#### [What needs to be done]
Both the line containing "(* ===== verification/ApprovalDemo.v ===== *)" and the line containing "Definition demo_payment (memo" belong to the span. Output exactly that span from the listing below, and nothing outside it.

#### [Input data]
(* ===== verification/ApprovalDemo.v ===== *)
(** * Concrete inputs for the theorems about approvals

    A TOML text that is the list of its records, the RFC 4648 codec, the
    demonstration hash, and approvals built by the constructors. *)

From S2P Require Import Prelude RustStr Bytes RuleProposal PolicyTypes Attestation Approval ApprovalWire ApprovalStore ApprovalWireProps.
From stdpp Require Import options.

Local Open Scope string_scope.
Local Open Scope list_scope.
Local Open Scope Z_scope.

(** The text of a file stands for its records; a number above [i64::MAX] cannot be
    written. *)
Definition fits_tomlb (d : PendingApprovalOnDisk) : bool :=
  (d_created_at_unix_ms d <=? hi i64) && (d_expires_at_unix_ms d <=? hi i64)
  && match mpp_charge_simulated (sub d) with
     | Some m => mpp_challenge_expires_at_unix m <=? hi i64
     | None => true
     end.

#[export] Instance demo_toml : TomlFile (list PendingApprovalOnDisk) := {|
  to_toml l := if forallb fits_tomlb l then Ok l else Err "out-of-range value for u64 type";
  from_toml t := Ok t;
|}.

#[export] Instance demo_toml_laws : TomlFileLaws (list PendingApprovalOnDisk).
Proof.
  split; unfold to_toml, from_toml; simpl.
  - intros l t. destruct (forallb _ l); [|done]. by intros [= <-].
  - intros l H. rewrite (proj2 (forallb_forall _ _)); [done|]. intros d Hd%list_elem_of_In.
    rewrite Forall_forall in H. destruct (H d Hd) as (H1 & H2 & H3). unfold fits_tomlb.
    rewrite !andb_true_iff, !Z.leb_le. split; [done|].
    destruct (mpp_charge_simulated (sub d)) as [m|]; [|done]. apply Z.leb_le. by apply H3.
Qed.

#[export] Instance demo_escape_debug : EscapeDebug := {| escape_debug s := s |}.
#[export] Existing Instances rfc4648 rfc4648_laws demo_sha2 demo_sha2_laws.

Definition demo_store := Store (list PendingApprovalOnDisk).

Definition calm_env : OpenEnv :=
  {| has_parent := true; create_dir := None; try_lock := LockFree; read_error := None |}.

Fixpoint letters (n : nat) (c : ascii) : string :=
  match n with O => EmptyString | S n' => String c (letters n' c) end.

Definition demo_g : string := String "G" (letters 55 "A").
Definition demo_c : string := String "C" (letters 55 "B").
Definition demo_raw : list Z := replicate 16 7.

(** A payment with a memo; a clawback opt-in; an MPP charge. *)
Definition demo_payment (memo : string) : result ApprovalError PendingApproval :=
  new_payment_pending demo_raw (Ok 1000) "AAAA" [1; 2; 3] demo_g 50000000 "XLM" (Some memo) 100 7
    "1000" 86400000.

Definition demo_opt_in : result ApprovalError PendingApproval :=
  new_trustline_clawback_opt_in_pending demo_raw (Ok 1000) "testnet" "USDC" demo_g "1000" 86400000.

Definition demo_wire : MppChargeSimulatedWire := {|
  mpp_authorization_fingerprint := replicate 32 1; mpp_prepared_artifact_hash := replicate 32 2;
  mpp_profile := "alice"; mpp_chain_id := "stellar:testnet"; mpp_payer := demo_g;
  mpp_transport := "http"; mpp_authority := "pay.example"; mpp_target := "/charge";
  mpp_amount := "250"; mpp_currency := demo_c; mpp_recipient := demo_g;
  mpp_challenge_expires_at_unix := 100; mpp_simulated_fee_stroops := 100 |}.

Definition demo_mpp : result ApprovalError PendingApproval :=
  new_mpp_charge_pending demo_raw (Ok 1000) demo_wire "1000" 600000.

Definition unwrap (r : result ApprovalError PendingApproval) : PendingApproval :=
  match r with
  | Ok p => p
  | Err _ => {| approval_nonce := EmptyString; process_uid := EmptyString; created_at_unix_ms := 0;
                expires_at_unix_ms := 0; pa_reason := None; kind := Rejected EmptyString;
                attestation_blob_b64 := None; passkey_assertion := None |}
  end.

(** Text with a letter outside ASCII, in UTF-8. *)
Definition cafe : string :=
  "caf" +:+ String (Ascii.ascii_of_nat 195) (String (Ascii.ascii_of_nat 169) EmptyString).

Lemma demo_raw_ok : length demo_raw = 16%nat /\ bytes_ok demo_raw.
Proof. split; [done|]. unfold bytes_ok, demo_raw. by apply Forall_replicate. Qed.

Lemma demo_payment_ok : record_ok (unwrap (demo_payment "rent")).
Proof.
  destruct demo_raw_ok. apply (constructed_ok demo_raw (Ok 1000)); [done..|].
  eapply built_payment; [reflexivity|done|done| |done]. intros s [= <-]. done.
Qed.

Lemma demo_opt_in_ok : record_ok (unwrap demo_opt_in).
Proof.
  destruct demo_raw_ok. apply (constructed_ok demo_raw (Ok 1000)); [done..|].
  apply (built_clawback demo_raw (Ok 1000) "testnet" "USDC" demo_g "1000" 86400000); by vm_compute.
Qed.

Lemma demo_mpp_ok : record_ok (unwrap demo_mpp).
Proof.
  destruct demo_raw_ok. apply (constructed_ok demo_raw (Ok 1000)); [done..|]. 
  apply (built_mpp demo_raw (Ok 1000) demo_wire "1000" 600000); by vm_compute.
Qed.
...
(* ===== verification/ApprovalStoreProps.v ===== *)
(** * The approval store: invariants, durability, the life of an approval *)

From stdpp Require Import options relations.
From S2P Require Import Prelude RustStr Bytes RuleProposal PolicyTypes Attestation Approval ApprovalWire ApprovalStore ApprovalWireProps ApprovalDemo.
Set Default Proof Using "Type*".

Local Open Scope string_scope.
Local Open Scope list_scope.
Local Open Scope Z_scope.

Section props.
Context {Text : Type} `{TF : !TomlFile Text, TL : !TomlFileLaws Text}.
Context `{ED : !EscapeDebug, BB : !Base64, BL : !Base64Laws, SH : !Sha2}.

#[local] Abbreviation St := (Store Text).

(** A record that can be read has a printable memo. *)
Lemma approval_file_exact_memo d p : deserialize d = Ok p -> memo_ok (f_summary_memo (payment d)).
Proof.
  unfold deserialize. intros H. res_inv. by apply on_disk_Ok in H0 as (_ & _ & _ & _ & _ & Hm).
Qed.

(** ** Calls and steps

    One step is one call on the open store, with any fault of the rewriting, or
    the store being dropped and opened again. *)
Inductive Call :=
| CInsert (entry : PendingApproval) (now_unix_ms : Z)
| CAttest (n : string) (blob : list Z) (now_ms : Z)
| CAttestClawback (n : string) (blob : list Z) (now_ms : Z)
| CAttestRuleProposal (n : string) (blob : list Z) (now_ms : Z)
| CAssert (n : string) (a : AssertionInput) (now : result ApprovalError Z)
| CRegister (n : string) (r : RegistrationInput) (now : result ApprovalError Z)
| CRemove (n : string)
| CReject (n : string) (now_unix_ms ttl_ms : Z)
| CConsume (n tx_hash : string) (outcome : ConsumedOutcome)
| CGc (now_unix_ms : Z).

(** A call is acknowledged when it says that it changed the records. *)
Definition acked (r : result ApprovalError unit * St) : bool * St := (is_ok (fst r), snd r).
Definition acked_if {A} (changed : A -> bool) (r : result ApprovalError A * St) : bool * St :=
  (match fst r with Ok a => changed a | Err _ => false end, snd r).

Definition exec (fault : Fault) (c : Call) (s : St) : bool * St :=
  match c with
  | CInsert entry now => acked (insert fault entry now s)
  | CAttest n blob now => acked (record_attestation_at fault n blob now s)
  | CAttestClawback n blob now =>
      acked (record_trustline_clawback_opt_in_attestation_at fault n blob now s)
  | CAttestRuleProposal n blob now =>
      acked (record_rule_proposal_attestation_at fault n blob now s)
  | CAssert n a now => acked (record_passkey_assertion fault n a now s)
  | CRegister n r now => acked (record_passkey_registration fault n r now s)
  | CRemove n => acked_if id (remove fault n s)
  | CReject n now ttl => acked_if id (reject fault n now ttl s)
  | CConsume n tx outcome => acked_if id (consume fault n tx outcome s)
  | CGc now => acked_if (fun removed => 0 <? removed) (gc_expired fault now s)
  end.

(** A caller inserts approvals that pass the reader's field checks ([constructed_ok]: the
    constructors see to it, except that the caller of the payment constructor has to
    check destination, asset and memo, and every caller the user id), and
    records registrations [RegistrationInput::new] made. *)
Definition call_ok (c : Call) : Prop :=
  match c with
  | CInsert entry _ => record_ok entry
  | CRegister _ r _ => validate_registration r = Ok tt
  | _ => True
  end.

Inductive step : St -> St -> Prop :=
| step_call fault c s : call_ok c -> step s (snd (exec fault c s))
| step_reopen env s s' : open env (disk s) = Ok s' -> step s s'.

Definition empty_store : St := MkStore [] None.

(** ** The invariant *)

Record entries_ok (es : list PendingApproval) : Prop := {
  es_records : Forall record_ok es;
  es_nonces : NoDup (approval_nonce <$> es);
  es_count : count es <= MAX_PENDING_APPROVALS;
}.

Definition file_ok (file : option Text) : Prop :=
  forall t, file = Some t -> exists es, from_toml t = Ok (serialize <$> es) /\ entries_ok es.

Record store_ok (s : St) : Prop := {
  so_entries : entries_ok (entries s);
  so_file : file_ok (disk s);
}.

#### [Written solution]
(* ===== verification/ApprovalDemo.v ===== *)
(** * Concrete inputs for the theorems about approvals

    A TOML text that is the list of its records, the RFC 4648 codec, the
    demonstration hash, and approvals built by the constructors. *)

From S2P Require Import Prelude RustStr Bytes RuleProposal PolicyTypes Attestation Approval ApprovalWire ApprovalStore ApprovalWireProps.
From stdpp Require Import options.

Local Open Scope string_scope.
Local Open Scope list_scope.
Local Open Scope Z_scope.

(** The text of a file stands for its records; a number above [i64::MAX] cannot be
    written. *)
Definition fits_tomlb (d : PendingApprovalOnDisk) : bool :=
  (d_created_at_unix_ms d <=? hi i64) && (d_expires_at_unix_ms d <=? hi i64)
  && match mpp_charge_simulated (sub d) with
     | Some m => mpp_challenge_expires_at_unix m <=? hi i64
     | None => true
     end.

#[export] Instance demo_toml : TomlFile (list PendingApprovalOnDisk) := {|
  to_toml l := if forallb fits_tomlb l then Ok l else Err "out-of-range value for u64 type";
  from_toml t := Ok t;
|}.

#[export] Instance demo_toml_laws : TomlFileLaws (list PendingApprovalOnDisk).
Proof.
  split; unfold to_toml, from_toml; simpl.
  - intros l t. destruct (forallb _ l); [|done]. by intros [= <-].
  - intros l H. rewrite (proj2 (forallb_forall _ _)); [done|]. intros d Hd%list_elem_of_In.
    rewrite Forall_forall in H. destruct (H d Hd) as (H1 & H2 & H3). unfold fits_tomlb.
    rewrite !andb_true_iff, !Z.leb_le. split; [done|].
    destruct (mpp_charge_simulated (sub d)) as [m|]; [|done]. apply Z.leb_le. by apply H3.
Qed.

#[export] Instance demo_escape_debug : EscapeDebug := {| escape_debug s := s |}.
#[export] Existing Instances rfc4648 rfc4648_laws demo_sha2 demo_sha2_laws.

Definition demo_store := Store (list PendingApprovalOnDisk).

Definition calm_env : OpenEnv :=
  {| has_parent := true; create_dir := None; try_lock := LockFree; read_error := None |}.

Fixpoint letters (n : nat) (c : ascii) : string :=
  match n with O => EmptyString | S n' => String c (letters n' c) end.

Definition demo_g : string := String "G" (letters 55 "A").
Definition demo_c : string := String "C" (letters 55 "B").
Definition demo_raw : list Z := replicate 16 7.

(** A payment with a memo; a clawback opt-in; an MPP charge. *)
Definition demo_payment (memo : string) : result ApprovalError PendingApproval :=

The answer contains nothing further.